Transforming Continuing Healthcare Education with E-Learning 2.0
Rajani S. Sadasivam (University of Massachusetts Medical School, USA), Katie M. Crenshaw (University of Alabama at Birmingham, USA), Michael J. Schoen (University of Alabama at Birmingham, USA) and Raju V. Datla (Massachusetts Medical Society, USA)
Copyright: © 2010
The e-learning 2.0 transformation of continuing education of healthcare professionals (CE/CME) will be characterized by a fundamental shift from the delivery of static information online to a seamless, digital operation in which all users have the ability to access, create, and share knowledge in a multidimensional, instantaneous, collaborative, and interactive manner. This transformation will be disruptive, blurring existing boundaries between CE/CME professionals, content experts, and student learners, and modifying the traditional structured learning process to a more informal one. While the opportunities are unlimited, the transformation will present not only technology challenges but also social and educational challenges. Recent experiences with similar disruptive technologies show that a meaningful transformation can be achieved only if the application of technology is accompanied by strategic operational changes. This chapter offers a conceptual framework to guide CE/CME professionals interested in transforming their operations with new e-learning 2.0 technologies. Employing several usage scenarios, a new e-learning 2.0-based model of CE/CME operation is introduced. We also present several examples of approaches adopted by our academic group to address the various challenges discussed in this chapter.
E-Learning 2.0 Opportunities For Continuing Education Of Healthcare Professionals
Defining E-learning 2.0
Before adopting e-learning 2.0, it is important to understand that it involves much more than technology (Downes, 2005; Ebner, 2007; Toub & Kostic, 2008). E-learning 2.0 is a cultural change, and it also has been referred to as social learning (Hart, 2008). This represents a key shift over e-learning 1.0. In e-learning 1.0, information flows “unidirectionally” from content creators to content consumers with the roles of the content creator and consumer generally fixed. In contrast, in e-learning 2.0 paradigms, information is socially and dynamically generated, meaning that a content creator in one instance becomes a content consumer in another instance involving the same learning activity. Accordingly, Ferretti et al. note that e-learning 2.0 has cast a new light over processes and roles in acquiring knowledge (Ferretti, Mirri, Muratori, Roccetti, & Salomoni, 2008). A broad definition of e-learning 2.0 is the ability to access socially and dynamically, create, and share knowledge in a multidimensional, instantaneous, collaborative, and interactive manner.
Key Terms in this Chapter
Adult Learning: A relatively new area of study, the term “Andragogy” initially popularized by the original work of Malcolm S. Knowles. Knowles postulated that adults are autonomous and self-directed learners, practical, goal-oriented, and are guided in their learning by previous life experiences and prior knowledge.

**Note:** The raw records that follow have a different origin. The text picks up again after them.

(* ===== verification/AAgent.v ===== *)
(** * The host of autonomous agents

    aagent/aagent.go, with the starting and stopping of machine/machine.go: which machines
    of a directory a server runs, and what it does when the directory changes. The disk is
    an argument, the same throughout one pass over it; HTTP listeners are left out. *)
From S2P Require Import Prelude Records GoLib.

(** ** Machines *)

Record managed := {
  mm_path : string;
  mm_name : string;
  mm_version : string;
  mm_id : string;
  mm_hash : string;
  mm_plugin : bool;
  mm_embedded : bool;
  mm_splay : bool;
  (** the contexts that [Start] made, earliest first, and whether they are done; [m.ctx] and
      [m.cancel] are those of the last one *)
  mm_done : list bool;
  (** the contexts that goroutines in their splay look at *)
  mm_sleeping : list nat;
  (** the manager made its watchers, and runs them under this context *)
  mm_watching : option nat;
  (** the watchers were told that the machine is deleted *)
  mm_deleted : bool;
  (** [startTime] is set *)
  mm_started : bool;
}.

(** The watchers of the machine are running. *)
Definition running (m : managed) : bool :=
  match mm_watching m with Some k => bool_decide (mm_done m !! k = Some false) | None => false end.

(** [Manager.Run] under [m.ctx]; [ok] is whether the watchers can be made.  A manager that
    has its watchers, and a machine has one at least, cannot make them again. *)
Definition run_manager (ok : bool) (m : managed) : managed :=
  match mm_watching m with
  | None => if ok then m <| mm_watching := Some (pred (length (mm_done m))) |> <| mm_started := true |> else m
  | Some _ => m
  end.

(** [Machine.Start]: its goroutine runs the manager, after its splay. *)
Definition Start (ok : bool) (m : managed) : managed :=
  let m := m <| mm_done ::= (λ l, l ++ [false]) |> in
  if mm_splay m then m <| mm_sleeping ::= (λ l, l ++ [pred (length (mm_done m))]) |> else run_manager ok m.

(** Sleeper [i] wakes, by the end of its splay or because its context is done. *)
Definition wake (ok : bool) (i : nat) (m : managed) : managed :=
  match mm_sleeping m !! i with
  | None => m
  | Some k =>
      let m := m <| mm_sleeping ::= delete i |> in
      if bool_decide (mm_done m !! k = Some true) then m <| mm_started := false |> else run_manager ok m
  end.

(** [Machine.Stop]: the last context is done. *)
Definition Stop (m : managed) : managed :=
  m <| mm_done ::= alter (λ _, true) (pred (length (mm_done m))) |> <| mm_started := false |>.

(** [Machine.Delete]: its watchers clean up first. *)
Definition Delete (m : managed) : managed := Stop (m <| mm_deleted := true |>).

(** ** The host *)

Record AAgent := {
  aa_source : string;
  aa_machines : list managed;
  (** the machines that were dropped *)
  aa_dropped : list managed;
  aa_next : nat;
}.
Lemma adapter_step moves v a a' : accounted moves a → step v a = Some a' → accounted (moves ++ [v]) a'.
Proof.
  intros [Hm Hs Hb Hi Ho Hp] H. unfold step in H. destruct (aq_panicked a) eqn:Hpa; [done|]. specialize (Hi eq_refl).
  destruct v as [raw waiting|i|i ok].
  - unfold receive in H. assert (arrivals [Arrive raw waiting] = 1) as Hone by done.
    destruct (decode raw) as [m|e|p] eqn:Hd.
    + assert (arrived [Arrive raw waiting] = [m]) as Hm1 by (unfold arrived; cbn -[decode]; by rewrite Hd).
      destruct waiting as [i|].
      * destruct (bool_decide (aq_work a = [])) eqn:Hw; [|done]. destruct (bool_decide (aq_busy a !! i = None)) eqn:Hbi; [|done].
        apply bool_decide_eq_true in Hw. apply bool_decide_eq_true in Hbi. cbn in H. inversion H; subst a'. clear H.
        pose proof (held_insert a i m Hbi) as Hh. destruct a. cbn in *. subst. split; cbn; try done.
        -- rewrite arrived_snoc, Hm1. etrans; [|apply submseteq_app; [exact Hm|reflexivity]].
           apply Permutation_submseteq. rewrite Hh, !app_nil_r, <- app_assoc. f_equiv. apply Permutation_cons_append.
        -- intros _. rewrite arrivals_snoc, Hone. cbn in *. lia.
        -- rewrite map_size_insert_None by done. cbn in *. lia.
      * destruct (Nat.ltb_spec (length (aq_work a)) capacity); inversion H; subst a'; clear H; destruct a; cbn in *; subst; split; cbn; try done.
        -- rewrite arrived_snoc, Hm1, !app_assoc. apply submseteq_app; [|done]. by rewrite <- app_assoc.
        -- rewrite length_app. cbn. lia.
        -- intros _. rewrite arrivals_snoc, Hone. cbn in *. lia.
        -- rewrite length_app. cbn. lia.
        -- rewrite arrived_snoc. by apply submseteq_inserts_r.
        -- intros _. rewrite arrivals_snoc, Hone. cbn in *. lia.
    + inversion H; subst a'; clear H. destruct a; cbn in *; subst; split; cbn; try done.
      * rewrite arrived_snoc. by apply submseteq_inserts_r.
      * intros _. rewrite arrivals_snoc, Hone. cbn in *. lia.
    + inversion H; subst a'; clear H. destruct a; cbn in *; subst; split; cbn; try done.
      rewrite arrived_snoc. by apply submseteq_inserts_r.
  - unfold take_work in H. destruct (aq_busy a !! i) eqn:Hbi; [done|]. destruct (aq_work a) as [|m rest] eqn:Hw; [done|].
    inversion H; subst a'; clear H. pose proof (held_insert a i m Hbi) as Hh. destruct a; cbn in *; subst.
    split; cbn in *; try done; try lia.
    + rewrite arrived_snoc, app_nil_r. etrans; [|exact Hm].
      apply Permutation_submseteq. rewrite Hh. f_equiv. apply Permutation_middle.
    + intros _. rewrite arrivals_snoc. change (arrivals [TakeWork i]) with 0. cbn in *. lia.
    + rewrite map_size_insert_None by done. cbn in *. lia.
  - unfold publish in H. destruct (aq_busy a !! i) as [m|] eqn:Hbi; [|done]. pose proof (held_delete a i m Hbi) as Hh.
    assert (size (aq_busy a) = S (size (delete i (aq_busy a)))) as Hsz.
    { rewrite map_size_delete_Some by by eexists. assert (size (aq_busy a) ≠ 0); [|lia].
      intros E%map_size_empty_inv. by rewrite E in Hbi. }
    assert (arrived (moves ++ [PublishRaw i ok]) = arrived moves) as Ha by (rewrite arrived_snoc; apply app_nil_r).
    assert (arrivals (moves ++ [PublishRaw i ok]) = arrivals moves) as Hc by (rewrite arrivals_snoc; apply Nat.add_0_r).
    rewrite Hh in Hm. assert (map snd (aq_published a) ++ held (a <| aq_busy ::= delete i |>) ++ aq_work a ⊆+ arrived moves) as Hless.
    { etrans; [|exact Hm]. apply submseteq_app; [done|]. by apply submseteq_cons. }
    destruct (Marshal _); [destruct ok|]; inversion H; subst a'; clear H; destruct a; unfold held in *; cbn in *; subst; split; cbn in *;
      rewrite ?Ha, ?Hc; try done; try lia.
    + rewrite map_app, <- app_assoc. cbn. exact Hm.
    + by apply Forall_app_2; [|constructor].
    + rewrite length_app. cbn. lia.
Qed.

Disruptive technology or disruptive innovation: A technological innovation that improves a product or service in ways that the market does not expect, typically by being lower priced or designed for a different set of consumers. The term was first coined by Clayton M. Christensen in his 1995 article Disruptive Technologies: Catching the Wave.
E-Learning 2.0: The ability to access socially and dynamically, create, and share knowledge in a multidimensional, instantaneous, collaborative, and interactive manner.

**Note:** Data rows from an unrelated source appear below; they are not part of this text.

Definition parseAllDotCfg (c : Config) : res Config :=
  let dir := dotdDir c in
  if String.eqb dir "" then Ok c
  else if negb (FileIsDir t dir) then Ok c
  else parse_dot_files (ReadDir dir) c.

(** The recursion goes from a directory to its parent until it is its own parent. *)
Fixpoint project_files (fuel : nat) (path : string) : list string :=
  match fuel with
  | O => []
  | S fuel =>
      let parent := path_dir path in
      let res := if String.eqb parent path then [] else project_files fuel parent in
      let config := path_join [path; "choria.conf"] in
      res ++ (if FileExist t config then [config] else [])
  end.

Definition ProjectConfigurationFiles (path : string) : list string :=
  let path := if has_prefix path "/" then path else path_join ["/"; path] in
  project_files (S (String.length path)) path.

(** ** Completing *)

Definition field_of (name : string) (s : struct) : value := default (VString "") (option_map c_value (FieldByName s name)).
Definition string_of (v : value) : string := match v with VString s => s | _ => "" end.
Definition strings_of (v : value) : list string := match v with VStrings l => l | _ => [] end.
Definition bool_of (v : value) : bool := match v with VBool b => b | _ => false end.

Definition main_string (name : string) (c : Config) : string := string_of (field_of name (cg_main c)).
Definition choria_string (name : string) (c : Config) : string := string_of (field_of name (cg_Choria c)).
Definition choria_bool (name : string) (c : Config) : bool := bool_of (field_of name (cg_Choria c)).
Definition Collectives (c : Config) : list string := strings_of (field_of "Collectives" (cg_main c)).

Definition set_main (name : string) (v : value) (c : Config) : Config := c <| cg_main ::= set_value name v |>.
Definition set_choria (name : string) (v : value) (c : Config) : Config := c <| cg_Choria ::= set_value name v |>.

Definition with_collectives (c : Config) : Config :=
  if Nat.eqb (length (Collectives c)) 0 then
    let l := map trim_space (split (h_DefaultCollectives h) ",") in
    let l := if String.eqb (choria_string "SecurityProvider" c) "choria" && bool_decide (l = ["mcollective"]) then ["choria"] else l in
    set_main "Collectives" (VStrings l) c
  else c.

(** The first collective is out of range when there is none. *)
Definition with_main_collective (c : Config) : res Config :=
  if String.eqb (main_string "MainCollective" c) "" then
    match Collectives c with
    | first :: _ => Ok (set_main "MainCollective" (VString first) c)
    | [] => Panic "index out of range [0] with length 0"
    end
  else Ok c.

Definition with_registration_collective (c : Config) : Config :=
  if String.eqb (main_string "RegistrationCollective" c) ""
  then set_main "RegistrationCollective" (VString (main_string "MainCollective" c)) c else c.

Definition count_dots (s : string) : nat := length (List.filter (Ascii.eqb ".") (String.list_ascii_of_string s)).

Definition host_identity (hn : string) : string :=
  if Nat.ltb 1 (count_dots hn) then hn
  else if negb (String.eqb (h_DNSFQDN h) "localhost") && negb (String.eqb (h_DNSFQDN h) "") then h_DNSFQDN h
  else if negb (String.eqb (h_FacterFQDN h) "") then h_FacterFQDN h
  else hn.

Definition with_identity (c : Config) : res Config :=
  if String.eqb (main_string "Identity" c) "" then
    hn ← map_err (λ e, "could not determine hostname: " +:+ e) (h_Hostname h);
    if String.eqb (host_identity hn) ""
    then Err "could not determine identity from os.Hostname or facter, please set identity in the configuration"
    else Ok (set_main "Identity" (VString (host_identity hn)) c)
  else Ok c.

Definition with_log_level (c : Config) : Config :=
  if String.eqb (main_string "LogLevel" c) "" then set_main "LogLevel" (VString "debug") c else c.

Definition without_verification (c : Config) : Config :=
  c <| cg_DisableTLSVerify := true |> <| cg_DisableSecurityProviderVerify := true |>.

Definition with_client_tls (c : Config) : res Config :=
  if choria_bool "ClientAnonTLS" c then
    if String.eqb (choria_string "RemoteSignerURL" c) "" && negb (choria_bool "RemoteSignerService" c)
    then Err "anonymous TLS can only be enabled when a remote signer is configured"
    else Ok (without_verification c)
  else Ok c.

(** A file of the server next to its configuration. *)
Definition with_server_file (name file : string) (c : Config) : res Config :=
  if String.eqb (choria_string name c) "" then
    if String.eqb (cg_ConfigFile c) "" then Err "cannot determine path to server token file"
    else Ok (set_choria name (VString (path_join [path_dir (cg_ConfigFile c); file])) c)
  else Ok c.

Definition with_server_tls (c : Config) : res Config :=
  if choria_bool "ServerAnonTLS" c then
    c ← with_server_file "ServerTokenFile" "server.jwt" (without_verification c);
    with_server_file "ServerTokenSeedFile" "server.seed" c
  else Ok c.

Definition normalize (c : Config) : res Config :=
  c ← with_main_collective (with_collectives c);
  c ← with_identity (with_registration_collective c);
  c ← with_client_tls (with_log_level c);
  c ← with_server_tls c;
  Ok (if windows then set_main "Color" (VBool false) c else c).

(** ** Loading *)

Fixpoint parse_projects (files : list string) (c : Config) : res Config :=
  match files with
  | [] => Ok c
  | pp :: rest =>
      c ← parseConfig pp MainTarget "" c;
      c ← parseConfig pp ChoriaTarget "" c;
      parse_projects rest c
  end.

Definition loadConfigFiles (path : string) (projects : bool) (c : Config) : res Config :=
  let path := if has_prefix path "/" then path else path_join ["/"; path] in
  c ← parseConfig path MainTarget "" (c <| cg_ConfigFile := path |>);
  c ← parseConfig path ChoriaTarget "" c;
  c ← parseAllDotCfg c;
  c ← (if projects then pwd ← h_Getwd h; parse_projects (ProjectConfigurationFiles pwd) c else Ok c);
  normalize c.

Definition NewConfig (path : string) : res Config := loadConfigFiles path true newConfig.

Definition NewSystemConfig (path : string) (server : bool) : res Config :=
  loadConfigFiles path false (newConfig <| cg_InitiatedByServer := server |>).

Definition NewDefaultConfig : res Config := normalize newConfig.

Definition NewDefaultSystemConfig (server : bool) : res Config := normalize (newConfig <| cg_InitiatedByServer := server |>).

End Config.

(** ** Options *)

Definition ApplyBuildSettings (hasTLS : bool) (c : Config) : Config := c <| cg_DisableTLS := negb hasTLS |>.
Definition HasOption (c : Config) (option : string) : bool := bool_decide (is_Some (cg_rawOpts c !! option)).
Definition Option (c : Config) (option deflt : string) : string := default deflt (cg_rawOpts c !! option).
Definition SetOption (option value : string) (c : Config) : Config := c <| cg_rawOpts ::= <[option := value]> |>.

Definition ConfigKeys `{Regexp} (c : Config) (re : string) : res (list string) :=
  keys ← FindFields (cg_main c) re;
  keys' ← FindFields (cg_Choria c) re;
  Ok (sort_strings (keys ++ keys')).

(** * Theorems on the configuration

    Defaults, what is read back of a configuration that was written, and what a loaded
    configuration always has. *)
From S2P Require Import GoNum DemoLibs.

Section Defaults.
Context `{TL : TimeLib} `{RX : Regexp}.
Variable env : string → option string.
Variable windows : bool.

(** ** Defaults *)

Definition default_text (f : cfield) : option string :=
  match lookup_tag "confkey" f, lookup_tag "default" f with
  | Some _, Some v => Some match lookup_tag "environment" f with Some tag => default v (env tag) | None => v end
  | _, _ => None
  end.

(** A field with the value of its default. *)
Definition with_value (f : cfield) (x : value) : cfield := {| c_name := c_name f; c_tags := c_tags f; c_value := x |}.

Definition with_default (f : cfield) : cfield :=
  match default_text f with
  | Some v => match converted env windows (lookup_tag "type" f) (c_value f) v with Ok x => with_value f x | _ => f end
  | None => f
  end.

Definition field_valid (f : cfield) : res () :=
  let 'Field n tag v := to_field f in validate_value n (trim_space tag) v.

Definition default_ok (f : cfield) : Prop :=
  match default_text f with
  | Some v => is_ok (converted env windows (lookup_tag "type" f) (c_value f) v) = true ∧ field_valid (with_default f) = Ok tt
  | None => True
  end.

Lemma find_app {A} (p : A → bool) l1 l2 : (∀ x, x ∈ l1 → p x = false) → List.find p (l1 ++ l2) = List.find p l2.
Proof.
  induction l1 as [|x l1 IH]; intros H; [done|]. cbn. rewrite (H x) by set_solver. apply IH. intros y Hy. apply H. set_solver.
Qed.

Lemma with_value_tags f x tag : lookup_tag tag (with_value f x) = lookup_tag tag f.
Proof. done. Qed.

Lemma with_default_same f : c_name (with_default f) = c_name f ∧ ∀ tag, lookup_tag tag (with_default f) = lookup_tag tag f.
Proof. unfold with_default. destruct (default_text f); [|done]. by destruct (converted _ _ _ _ _). Qed.

Lemma Tag_unique l1 f l2 tag : (∀ g, g ∈ l1 ++ l2 → c_name g ≠ c_name f) → Tag (l1 ++ f :: l2) (c_name f) tag = lookup_tag tag f.
Proof.
  intros H. assert (∀ l, (∀ g, g ∈ l → c_name g ≠ c_name f) → Tag l (c_name f) tag = None) as Hnone.
  { induction l as [|g l IH]; intros Hl; [done|]. cbn. rewrite (proj2 (String.eqb_neq _ _)) by (apply Hl; set_solver). apply IH. set_solver. }
  induction l1 as [|g l1 IH]; cbn [app Tag].
  - rewrite String.eqb_refl, Hnone by set_solver. by destruct (lookup_tag tag f).
  - rewrite (proj2 (String.eqb_neq _ _)) by (apply H; set_solver). apply IH. set_solver.
Qed.

Lemma set_value_unique l1 f l2 x : (∀ g, g ∈ l1 ++ l2 → c_name g ≠ c_name f) →
  set_value (c_name f) x (l1 ++ f :: l2) = l1 ++ with_value f x :: l2.
Proof.
  intros H. unfold set_value. rewrite map_app. cbn [map]. rewrite String.eqb_refl.
  assert (∀ l, (∀ g, g ∈ l → c_name g ≠ c_name f) →
    map (λ g, if String.eqb (c_name g) (c_name f) then {| c_name := c_name g; c_tags := c_tags g; c_value := x |} else g) l = l) as Hid.
  { induction l as [|g l IH]; intros Hl; [done|]. cbn. rewrite (proj2 (String.eqb_neq _ _)) by (apply Hl; set_solver).
    f_equal. apply IH. set_solver. }
  by rewrite !Hid by set_solver.
Qed.

Lemma ValidateField_unique l1 f l2 : (∀ g, g ∈ l1 ++ l2 → c_name g ≠ c_name f) →
  ValidateField (l1 ++ f :: l2) (c_name f) = field_valid f.
Proof.
  intros H. unfold ValidateField, ValidateStructField.
  assert (list_find (λ g, field_name g = c_name f) (map to_field (l1 ++ f :: l2)) = Some (length l1, to_field f)) as ->; [|done].
  apply list_find_Some. split_and!.
  - rewrite map_app, lookup_app_r by (by rewrite length_map). rewrite length_map, Nat.sub_diag. done.
  - done.
  - intros j y Hy Hj. rewrite map_app, lookup_app_l in Hy by (by rewrite length_map).
    apply list_lookup_fmap_Some in Hy as (g & -> & Hg). cbn. apply H. apply elem_of_app. left. by eapply list_elem_of_lookup_2.
Qed.

(** Setting the field with a key that no other field has. *)
Lemma set_unique l1 f l2 key v :
  (∀ g, g ∈ l1 ++ l2 → c_name g ≠ c_name f) → (∀ g, g ∈ l1 → lookup_tag "confkey" g ≠ Some key) →
  lookup_tag "confkey" f = Some key →
  SetStructFieldWithKey env windows key v (l1 ++ f :: l2) =
    let text := match lookup_tag "environment" f with Some tag => default v (env tag) | None => v end in
    match converted env windows (lookup_tag "type" f) (c_value f) text with
    | Ok x => (l1 ++ with_value f x :: l2, field_valid (with_value f x))
    | Err e => (l1 ++ with_value f (half_set (lookup_tag "type" f) (c_value f) text) :: l2, Err e)
    | Panic p => (l1 ++ with_value f (half_set (lookup_tag "type" f) (c_value f) text) :: l2, Panic p)
    end.
Proof.
  intros Hn Hk Hf. unfold SetStructFieldWithKey, FieldWithKey.
  rewrite find_app by (intros g Hg; unfold has_key; destruct (lookup_tag "confkey" g) eqn:E; [|done];
    apply String.eqb_neq; intros ->; by apply (Hk g Hg)).
  cbn [List.find]. unfold has_key at 1. rewrite Hf, String.eqb_refl. unfold FieldByName.
  rewrite find_app by (intros g Hg; apply String.eqb_neq, Hn; set_solver).
  cbn [List.find]. rewrite String.eqb_refl, !Tag_unique by done. cbv zeta.
  destruct (converted _ _ _ _ _); rewrite set_value_unique by done; [|done..].
  f_equal. by apply (ValidateField_unique l1 (with_value f a) l2).
Qed.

CME or Continuing Medical Education: Continuing professional development of physicians that is required by each state for keeping up with advances in medicine and with changes in the delivery of care. A variety of CME providers exist, including the American Medical Association, state medical associations, medical specialty societies, most academic medical centers, etc. CME formats vary depending on provider, audience and special needs of the physicians.
SOA or Service-Oriented-Architecture: A style of design that guides all aspects of creating and using business services throughout the development life cycle. The SOA lifecycle runs from the conception of the business service to its retirement. A service is defined technically as a location on the network that has a machine readable description of the messages it receives and returns.
Point-of-care access: Situations in which physicians engage in an active search for specific information at the point of the patient encounter when a new condition or a clinical question arises.
Human interaction processes: Are business processes that are human driven rather than machine driven. Humans participate in and influence the execution of the processes. Keith Harrison-Broiniski describes the unique characteristics of human interaction processes in detail in his book “human interactions: The heart and soul of business process management.”
Digital enterprises: Enterprises whose operations are predominantly electronic. Can also be referred to as Service enterprises or electronic enterprises.